If you went and read that stuff I just mentioned, then you rock.  If you didn’t, then you have sealed your own fate and are doomed to wander the Earth in your final days wishing you would have read it.  Your choice.  Anyways, today we get to focus on a page that never really gets the credit it deserves, and man let me tell you;  this page gets treated like crap by site owners 9 times out of 10.  The About page.  The place where you tell the world who you are.  The place where you can really tell people what your company culture is like.  Your customer relations.  The whole reason why you put this site up.  Your vision.  Can you see what I’m getting at here?

Be You

Think about this for a second;  after you get on a site and you dig what you see, you sometimes get curious about who is responsible for it right?  So you take the extra time and head over to the About page to learn more.  Now at this point, you have no idea what you’re gonna see, but in the least, you’re hoping that it’s gonna be something that reaches out to you in some way where you feel a little more connected or interested in coming back again.  Like a blogger you really like for example.  Those about pages get consistent traffic because people want to know who wrote this kick ass article they just read.  Well, if you got a service or product that’s generating buzz, then you’re About page becomes vital to sealing the deal on your cool factor.

You already impressed them once, now you gotta really strut your stuff.  Some great examples of sites that tie in their attitude to their service would be the one found out Slide.com.  It’s uniform with the site’s writing style, theme and general presentation.  Same for the developers of Songbird.  Again, fluid in presentation, sticking with the whole formula.  They both were able to get essential info in place about the company, service, the people responsible and best of all… not be totally freakin boring about it.  And that right there is a key element.  Share your personality as if you’re there to entertain, inform and impress.

Be True

I got a personal grudge against corporate About pages.  They were written in the premise of business to business consumption and they almost always leave out consideration to the fact that a normal person is reading it.  People like you and me, who might be working for a company or a client who sent us out to check out some company website to learn about them.  All we walk away with is nausea from their self-congratulatory statements and the vague sense that they secretly love themselves in some strange way.  Enough I say!  I want to know who you are, not what you want us to think you are!

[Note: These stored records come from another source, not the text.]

Lemma loop_counter_invariant_witness :
  let r := main_loop [failing_tick (Ret tt); calm_tick 1700000000 (answer_id "1")] init in
  max_errors (locals r) = 5 /\ 0 <= consecutive_errors (locals r) <= 5.
Proof.
  pose proof (loop_counter_invariant
                [failing_tick (Ret tt); calm_tick 1700000000 (answer_id "1")] init
                ltac:(unfold loop_ok; cbn; lia)) as (Hm & Hc & _).
  split; [exact Hm | exact Hc].
Defined.

Lemma tick_cycle_fails (w : TickWorld) (st : BotState) :
  cycle_fails w ->
  max_errors st = 5 ->
  let n := consecutive_errors st + 1 in
  exists t,
    tick w st =
      (if 5 <=? n then Ret Break else Ret Continue, set_consecutive_errors n st, t) /\
    api_calls t = [] /\
    sleeps t = if 5 <=? n then [] else [wait_time n].
Proof.
  intros (e & Hclock & He & Hnap) Hm n.
  rewrite tick_run, tick_try_run, (cycle_clock_raise _ _ _ Hclock), He.
  rewrite on_error_run. cbv zeta. fold n. rewrite Hm, Hnap.
  destruct (5 <=? n); eexists; (split; [reflexivity|]); done.
Qed.

(** X8: passes whose cycle raises an exception before any action make the
    loop give up: from a state with counter [c], the pass that brings the
    counter to 5 stops the loop; until then the passes have slept
    [wait_time (c+1)], ..., [wait_time 4] and nothing else, no call was
    made and [last_tweet_time] is untouched. *)
Theorem failing_passes_stop (ticks : list TickWorld) (st : BotState) :
  loop_ok st ->
  Forall cycle_fails ticks ->
  5 - consecutive_errors st <= Z.of_nat (length ticks) ->
  let r := main_loop ticks st in
  outcome r = Ret Stopped /\
  consecutive_errors (locals r) = 5 /\
  last_tweet_time (locals r) = last_tweet_time st /\
  api_calls (trace r) = [] /\
  sleeps (trace r) =
    wait_time <$> seqZ (consecutive_errors st + 1) (4 - consecutive_errors st).
Proof.
  revert st. induction ticks as [|w rest IH]; intros st [Hc Hm] Hall Hlen; cbv zeta.
  { cbn in Hlen. lia. }
  apply Forall_cons in Hall as [Hw Hrest].
  rewrite main_loop_cons.
  destruct (tick_cycle_fails w st Hw Hm) as (t & -> & Hapi & Hsl).
  destruct (5 <=? consecutive_errors st + 1) eqn:Hle;
    [apply Z.leb_le in Hle | apply Z.leb_gt in Hle].
  - cbn [outcome locals trace fst snd].
    rewrite Hsl, Hapi, seqZ_nil by lia.
    repeat split; try done. cbn. lia.
  - specialize (IH (set_consecutive_errors (consecutive_errors st + 1) st)).
    cbv zeta in IH. cbn [consecutive_errors last_tweet_time set_consecutive_errors] in IH.
    destruct IH as (IHo & IHc & IHl & IHa & IHs).
    + split; [cbn; lia | exact Hm].
    + exact Hrest.
    + cbn [length] in Hlen. lia.
    + cbn [after outcome locals trace fst snd].
      rewrite api_calls_app, sleeps_app, Hapi, Hsl, IHa, IHs.
      repeat split; try done.
      rewrite (seqZ_cons (consecutive_errors st + 1)) by lia.
      cbn [fmap list_fmap app]. repeat f_equal; lia.
Qed.

Lemma failing_passes_stop_witness :
  let r := main_loop (replicate 6 (failing_tick (Ret tt))) init in
  outcome r = Ret Stopped /\ sleeps (trace r) = [300; 600; 1200; 2400].
Proof.
  assert (cycle_fails (failing_tick (Ret tt))) as Hf
    by (exists out_of_memory; done).
  pose proof (failing_passes_stop (replicate 6 (failing_tick (Ret tt))) init
                ltac:(unfold loop_ok; cbn; lia)
                ltac:(repeat (apply Forall_cons; split; [exact Hf|]); constructor)
                ltac:(cbn; lia)) as (Ho & _ & _ & _ & Hs).
  split; [exact Ho | exact Hs].
Defined.

Lemma tick_wait_fails (w : TickWorld) (st : BotState) :
  wait_fails w ->
  max_errors st = 5 ->
  exists st1 t,
    tick w st = (Ret Continue, st1, t) /\
    consecutive_errors st1 = 1 /\ max_errors st1 = 5 /\
    sleeps t = [100; 300].
Proof.
  intros (now & e & Hnow & Hpost & Hnap & He & Hback) Hm.
  pose proof (cycle_keeps_counter w st) as [_ Hm1].
  pose proof (cycle_sleeps w st) as Hs.
  assert (exists st1 t1, cycle w st = (Ret tt, st1, t1)) as (st1 & t1 & Hcycle).
  { rewrite (cycle_run _ _ _ Hnow). destruct (isDue _ _ _); [|eauto].
    pose proof (post_tweet_truthy (client_v1 w)) as Hp.
    destruct (post_tweet (client_v1 w) tt) as [[[posted|e'] l] t]; [eauto|].
    cbn in Hp. destruct Hp as [Hr He']. rewrite (Hpost _ Hr) in He'. done. }
  rewrite Hcycle in Hm1, Hs. cbn [locals trace fst snd] in Hm1, Hs.
  rewrite tick_run, tick_try_run, Hcycle, Hnap, He, on_error_run. cbv zeta.
  change (max_errors (set_consecutive_errors 0 st1)) with (max_errors st1).
  change (consecutive_errors (set_consecutive_errors 0 st1) + 1) with 1.
  rewrite Hm1, Hm, Hback. change (5 <=? 1) with false.
  do 2 eexists. split; [reflexivity|].
  split; [reflexivity|]. split; [cbn; congruence|].
  rewrite !sleeps_app, Hs. reflexivity.
Qed.
(** * Combat tracker: initiative order and turn state machine

    A shallow embedding of [app/models/combat.py] and [app/api/combat.py].
    The process-wide dictionary [active_combats] is the state threaded
    through every request handler; a handler either returns a response or
    raises, and in both cases hands back the dictionary as it left it. *)

From Stdlib Require Import ZArith Lia.
From stdpp Require Import gmap strings list fin_maps sorting.

Local Open Scope string_scope.

(** ** Data model ([app/models/combat.py]) *)

(** [class Combatant(BaseModel)]. The fields [id], [name] and [type] carry a
    prefix because the bare names are shared with [CombatState]. *)
Record Combatant : Type := mkCombatant {
  c_id : string;
  c_name : string;
  initiative : Z;
  hp_current : Z;
  hp_max : Z;
  ac : option Z;
  c_type : string;
  conditions : list string;
  notes : string;
  monster_index : option string
}.

(** [class CombatState(BaseModel)]. *)
Record CombatState : Type := mkCombatState {
  cs_id : string;
  cs_name : string;
  combatants : list Combatant;
  current_turn : Z;
  round_number : Z;
  is_active : bool;
  created_at : string;
  updated_at : string
}.

Record CreateCombatRequest : Type := mkCreateCombatRequest {
  ccr_name : string
}.

Record AddCombatantRequest : Type := mkAddCombatantRequest {
  acr_combat_id : string;
  acr_name : string;
  acr_initiative : Z;
  acr_hp_current : Z;
  acr_hp_max : Z;
  acr_ac : option Z;
  acr_type : string;
  acr_monster_index : option string
}.

Record UpdateHPRequest : Type := mkUpdateHPRequest {
  uhr_combat_id : string;
  uhr_combatant_id : string;
  hp_change : Z
}.

Record AddConditionRequest : Type := mkAddConditionRequest {
  adr_combat_id : string;
  adr_combatant_id : string;
  adr_condition : string
}.

Record RemoveConditionRequest : Type := mkRemoveConditionRequest {
  rcr_combat_id : string;
  rcr_combatant_id : string;
  rcr_condition : string
}.

Record NextTurnRequest : Type := mkNextTurnRequest {
  ntr_combat_id : string
}.

(** Attribute assignment on a model object. *)
Definition set_hp_current (v : Z) (c : Combatant) : Combatant :=
  mkCombatant (c_id c) (c_name c) (initiative c) v (hp_max c) (ac c)
              (c_type c) (conditions c) (notes c) (monster_index c).

Definition set_conditions (v : list string) (c : Combatant) : Combatant :=
  mkCombatant (c_id c) (c_name c) (initiative c) (hp_current c) (hp_max c)
              (ac c) (c_type c) v (notes c) (monster_index c).

Definition set_combatants (v : list Combatant) (s : CombatState) : CombatState :=
  mkCombatState (cs_id s) (cs_name s) v (current_turn s) (round_number s)
                (is_active s) (created_at s) (updated_at s).

Definition set_current_turn (v : Z) (s : CombatState) : CombatState :=
  mkCombatState (cs_id s) (cs_name s) (combatants s) v (round_number s)
                (is_active s) (created_at s) (updated_at s).

Definition set_round_number (v : Z) (s : CombatState) : CombatState :=
  mkCombatState (cs_id s) (cs_name s) (combatants s) (current_turn s) v
                (is_active s) (created_at s) (updated_at s).

Definition set_updated_at (v : string) (s : CombatState) : CombatState :=
  mkCombatState (cs_id s) (cs_name s) (combatants s) (current_turn s)
                (round_number s) (is_active s) (created_at s) v.

(** ** Python list operations used by the handlers *)

(** [next((c for c in l if c.id == cid), None)]. *)
Fixpoint find_combatant (cid : string) (l : list Combatant) : option Combatant :=
  match l with
  | [] => None
  | c :: l' => if String.eqb (c_id c) cid then Some c else find_combatant cid l'
  end.

(** Mutation through the reference returned by [next(...)]: the first
    element whose id matches is the object that changes. *)
Fixpoint alter_combatant (f : Combatant → Combatant) (cid : string)
    (l : list Combatant) : list Combatant :=
  match l with
  | [] => []
  | c :: l' =>
      if String.eqb (c_id c) cid then f c :: l'
      else c :: alter_combatant f cid l'
  end.

(** [x in l] on a list of strings. *)
Fixpoint str_in (x : string) (l : list string) : bool :=
  match l with
  | [] => false
  | y :: l' => if String.eqb y x then true else str_in x l'
  end.

(** [l.remove(x)]: drops the first occurrence. *)
Fixpoint list_remove_first (x : string) (l : list string) : list string :=
  match l with
  | [] => []
  | y :: l' => if String.eqb y x then l' else y :: list_remove_first x l'
  end.

(** [[c for c in l if c.id != cid]]. *)
Definition without_combatant (cid : string) (l : list Combatant) : list Combatant :=
  filter (λ c, c_id c ≠ cid) l.

(** [l.sort(key=lambda c: c.initiative, reverse=True)]. Python's sort is
    stable, also under [reverse=True]: the result is the unique
    arrangement in descending key order that keeps elements with equal keys
    in their original relative order. Insertion from the right, placing an
    element in front of the first one whose key is not greater, computes it. *)
Fixpoint insert_by_initiative (x : Combatant) (l : list Combatant) : list Combatant :=
  match l with
  | [] => [x]
  | y :: l' =>
      if (initiative y <=? initiative x)%Z then x :: l
      else y :: insert_by_initiative x l'
  end.

Definition sort_by_initiative_desc (l : list Combatant) : list Combatant :=
  foldr insert_by_initiative [] l.

(** ** Handlers as state-and-exception computations *)

Inductive Exception : Type :=
| HTTPException (status_code : Z) (detail : string)
| KeyError (key : string).

(** A handler runs against [active_combats] and returns it together with
    either the raised exception or the response. *)
Definition Handler (A : Type) : Type :=
  gmap string CombatState → gmap string CombatState * (Exception + A).

Global Instance Handler_ret : MRet Handler := λ A a σ, (σ, inr a).

Global Instance Handler_bind : MBind Handler := λ A B k m σ,
  match m σ with
  | (σ', inl e) => (σ', inl e)
  | (σ', inr a) => k a σ'
  end.

Definition raise {A : Type} (e : Exception) : Handler A := λ σ, (σ, inl e).

(** [k in active_combats] *)
Definition contains (k : string) : Handler bool :=
  λ σ, (σ, inr (match σ !! k with Some _ => true | None => false end)).

(** [active_combats[k]] *)
Definition getitem (k : string) : Handler CombatState :=
  λ σ, match σ !! k with
       | Some c => (σ, inr c)
       | None => (σ, inl (KeyError k))
       end.

(** [active_combats[k] = v] *)
Definition setitem (k : string) (v : CombatState) : Handler unit :=
  λ σ, (<[k := v]> σ, inr tt).

(** [del active_combats[k]] *)
Definition delitem (k : string) : Handler unit :=
  λ σ, match σ !! k with
       | Some _ => (delete k σ, inr tt)
       | None => (σ, inl (KeyError k))
       end.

And this is where being true comes in.  Talk about who you are as a company.  Talk about the human factor that made you what you are.  Talk about the pride you take in the individuals who work for you, with you and around you.  That’s what tells the world about your culture in the workplace.  And that right there translates into how your culture is with the people coming to your site.  You’re human, you’re accessible.

Conclusion

There has been a clear shift in recent years about how companies have been presenting themselves out here on the net.  It started out with someone transferring the  ”About copy” found on their print marketing materials and was translated into the digital realm.  It was redundant across the web.  It was the same lingo, the same style, the same mentality, the same corporate mumbo jumbo about how nifty they were without ever really telling us why.  Then the younger aspiring professionals, the ones that were more net savvy, more trendsetting for the development of the web as we know it rapidly introduced a new way to present yourself by breaking out of the tired copy printed on antiquated flyers and brochures.  It’s a small revolution on how companies are redefining initiation with the public.  And it’s showing us that the internet is the preferred medium that the public is turning to before making contact with every company out there it seems.

So the bottom line is this;  if you only get one chance to tell me who you are, how are you gonna do it?